_Task objective_
Only one span of the listing below should come back. It runs from the line with "d (unescape s'')" through the line with "the component; [escapeDrawtext]", and each of its lines must be reproduced exactly.

Segment Start: Entries supplied

(** * VideoMaker: the media composition pipeline of [src/components/VideoMaker.tsx]

    A shallow embedding of the component's helper functions ([clamp], [extOf],
    [escapeDrawtext]), of its list editing callbacks and of [createVideo], the
    asynchronous callback that drives the encoding engine, followed by the
    properties of the specification that concern them.

    Conventions of the embedding.
    - A string is a [string] of the Standard Library; a character stands for
      a UTF-16 code unit below 256.  The backslash is an ordinary character
      of a Rocq string literal, so the TypeScript literal ['\\:'] is written
      ["\:"] here and ["\\\\"] is written ["\\"].
    - An integer valued [number] (a pixel dimension, a frame rate, a loop
      index) is a [Z]; a duration is a [number]: a rational, an infinity or
      NaN.  [Math.max], [Math.min] and the comparisons never round, so the
      embedding of these operations is exact.
    - The encoding engine, the network and the browser are a [World]: a
      transition system the pipeline calls into.  Every call may return or
      throw; [createVideo] is written in a state-and-exception monad that
      records each call and whether it returned. *)

From Stdlib Require Import ZArith QArith Qround String Ascii List Bool.
From Stdlib Require Import DecimalString DecimalZ DecimalPos Lia Lqa.
Import ListNotations.

Local Open Scope string_scope.
Local Open Scope Z_scope.

(* ================================================================== *)
(** * The runtime: strings and numbers *)
(* ================================================================== *)

Module JS.

(** ** Numbers *)

Inductive number : Type :=
| NaN
| NegInfinity
| Num (q : Q)
| Infinity.

(** [a <= b] on numbers; every comparison with NaN is false. *)
Definition leb (a b : number) : bool :=
  match a, b with
  | NaN, _ | _, NaN => false
  | NegInfinity, _ => true
  | _, Infinity => true
  | Num p, Num q => Qle_bool p q
  | _, _ => false
  end.

Definition le (a b : number) : Prop := leb a b = true.

(** [Math.max(a, b)]: NaN as soon as an argument is NaN. *)
Definition Math_max (a b : number) : number :=
  match a, b with
  | NaN, _ | _, NaN => NaN
  | Infinity, _ | _, Infinity => Infinity
  | NegInfinity, x | x, NegInfinity => x
  | Num p, Num q => if Qle_bool p q then Num q else Num p
  end.

(** [Math.min(a, b)]. *)
Definition Math_min (a b : number) : number :=
  match a, b with
  | NaN, _ | _, NaN => NaN
  | NegInfinity, _ | _, NegInfinity => NegInfinity
  | Infinity, x | x, Infinity => x
  | Num p, Num q => if Qle_bool p q then Num p else Num q
  end.

(** [Math.round] on a rational: the nearest integer, a tie going up. *)
Definition Math_round (q : Q) : Z := Qfloor (q + (1 # 2)).

(** [String(n)] and [`${n}`] for an integer valued number. *)
Definition String_int (z : Z) : string := NilZero.string_of_int (Z.to_int z).

(** ** Strings *)

Definition length (s : string) : Z := Z.of_nat (String.length s).

(** [s.replace(/c/g, r)] for a one character pattern. *)
Fixpoint replaceAll (c : ascii) (r : string) (s : string) : string :=
  match s with
  | EmptyString => EmptyString
  | String a s' =>
      if Ascii.eqb a c then r ++ replaceAll c r s'
      else String a (replaceAll c r s')
  end.

(** White space and line terminators among the code units below 256. *)
Definition isWhiteSpace (c : ascii) : bool :=
  let n := N_of_ascii c in
  ((9 <=? n) && (n <=? 13) || (n =? 32) || (n =? 160))%N.

Fixpoint trimStart (s : string) : string :=
  match s with
  | EmptyString => EmptyString
  | String c s' => if isWhiteSpace c then trimStart s' else s
  end.

Fixpoint reverse_onto (s acc : string) : string :=
  match s with
  | EmptyString => acc
  | String c s' => reverse_onto s' (String c acc)
  end.

Definition reverse (s : string) : string := reverse_onto s EmptyString.

Definition trimEnd (s : string) : string := reverse (trimStart (reverse s)).

(** [s.trim()] *)
Definition trim (s : string) : string := trimEnd (trimStart s).

(** [s.lastIndexOf(pat)]: the greatest position at which [pat] occurs in
    [s], or [-1]. *)
Fixpoint lastIndexOf_from (pat s : string) (pos found : Z) : Z :=
  let found' := if prefix pat s then pos else found in
  match s with
  | EmptyString => found'
  | String _ s' => lastIndexOf_from pat s' (pos + 1) found'
  end.

Definition lastIndexOf (s pat : string) : Z := lastIndexOf_from pat s 0 (-1).

(** [s.slice(start)] *)
Definition slice (s : string) (start : Z) : string :=
  let len := length s in
  let from := if start <? 0 then Z.max (len + start) 0 else Z.min start len in
  substring (Z.to_nat from) (Z.to_nat (len - from)) s.

(** A string in a boolean context: the empty string is falsy. *)
Definition truthy (s : string) : bool :=
  match s with EmptyString => false | String _ _ => true end.

(** [l.join(sep)] *)
Definition join (sep : string) (l : list string) : string := String.concat sep l.

(** [new TextEncoder().encode(s)]: UTF-8, two bytes for a code unit from
    128 to 255. *)
Definition utf8_of_char (c : ascii) : list Byte.byte :=
  let n := N_of_ascii c in
  if (n <? 128)%N then [byte_of_ascii c]
  else [byte_of_ascii (ascii_of_N (192 + n / 64));
        byte_of_ascii (ascii_of_N (128 + n mod 64))].

Definition TextEncoder_encode (s : string) : list Byte.byte :=
  flat_map utf8_of_char (list_ascii_of_string s).

End JS.

Import JS.

Definition bytes : Type := list Byte.byte.

(** The line feed of ["\n"]. *)
Definition LF : string := String (ascii_of_nat 10) EmptyString.

(* ================================================================== *)
(** * Helper functions of the component *)
(* ================================================================== *)

(** The literals [0.2] and [120]. *)
Definition lit_0_2 : number := Num (1 # 5).
Definition lit_120 : number := Num (120 # 1).

(** [function clamp(n, min, max)] *)
Definition clamp (n min max : number) : number :=
  Math_max min (Math_min max n).

(** [function extOf(name)] *)
Definition extOf (name : string) : string :=
  let i := lastIndexOf name "." in
  if 0 <=? i then slice name i else EmptyString.

(** [function escapeDrawtext(text)]: three global replacements, the colon
    first, then the single quote, then the backslash. *)
Definition escapeDrawtext (text : string) : string :=
  replaceAll "\" "\\" (replaceAll "'" "\'" (replaceAll ":" "\:" text)).

(** ** Notions the properties are stated with *)

(** Whether the character [c] occurs in [s]. *)
Fixpoint occurs (c : ascii) (s : string) : bool :=
  match s with
  | EmptyString => false
  | String a s' => Ascii.eqb a c || occurs c s'
  end.

(** The text of [s] before the first [c]. *)
Fixpoint upTo (c : ascii) (s : string) : string :=
  match s with
  | EmptyString => EmptyString
  | String a s' => if Ascii.eqb a c then EmptyString else String a (upTo c s')
  end.

(** [s] cut at every [c]: the stages of a filter expression for a comma,
    the options of a stage for a colon. *)
Fixpoint splitOn (c : ascii) (s : string) : list string :=
  match s with
  | EmptyString => [EmptyString]
  | String a s' =>
      if Ascii.eqb a c then EmptyString :: splitOn c s'
      else match splitOn c s' with
           | [] => [String a EmptyString]
           | x :: xs => String a x :: xs
           end
  end.

(** How the filter syntax reads an escaped text: a backslash is dropped
    and the character after it is taken as it is. *)
Fixpoint unescape (s : string) : string :=
  match s with
  | EmptyString => EmptyString
  | String c s' =>
      if Ascii.eqb c "\" then
        match s' with
        | EmptyString => String c EmptyString
        | String d s'' => String d (unescape s'')
        end
      else String c (unescape s')
  end.

(** The escaping in the order the specification asks for: the backslash
    first, then the single quote and the colon.  It is not the function of
    the component; [escapeDrawtext] is compared with it. *)
Definition escapeDrawtext_backslash_first (text : string) : string :=
  replaceAll ":" "\:" (replaceAll "'" "\'" (replaceAll "\" "\\" text)).

(** [f] applied to every character, the results put end to end. *)
Fixpoint flatMap (f : ascii -> string) (s : string) : string :=
  match s with
  | EmptyString => EmptyString
  | String c s' => f c ++ flatMap f s'
  end.

(** What the three replacements of [escapeDrawtext] make of one
    character: the backslash put before a colon or a quote is doubled by
    the last replacement. *)
Definition escapeChar (c : ascii) : string :=
  if Ascii.eqb c ":" then "\\:"
  else if Ascii.eqb c "'" then "\\'"
  else if Ascii.eqb c "\" then "\\"
  else String c EmptyString.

Segment End: Entries supplied

_Task result_
        | String d s'' => String d (unescape s'')
        end
      else String c (unescape s')
  end.

(** The escaping in the order the specification asks for: the backslash
    first, then the single quote and the colon.  It is not the function of
    the component; [escapeDrawtext] is compared with it. *)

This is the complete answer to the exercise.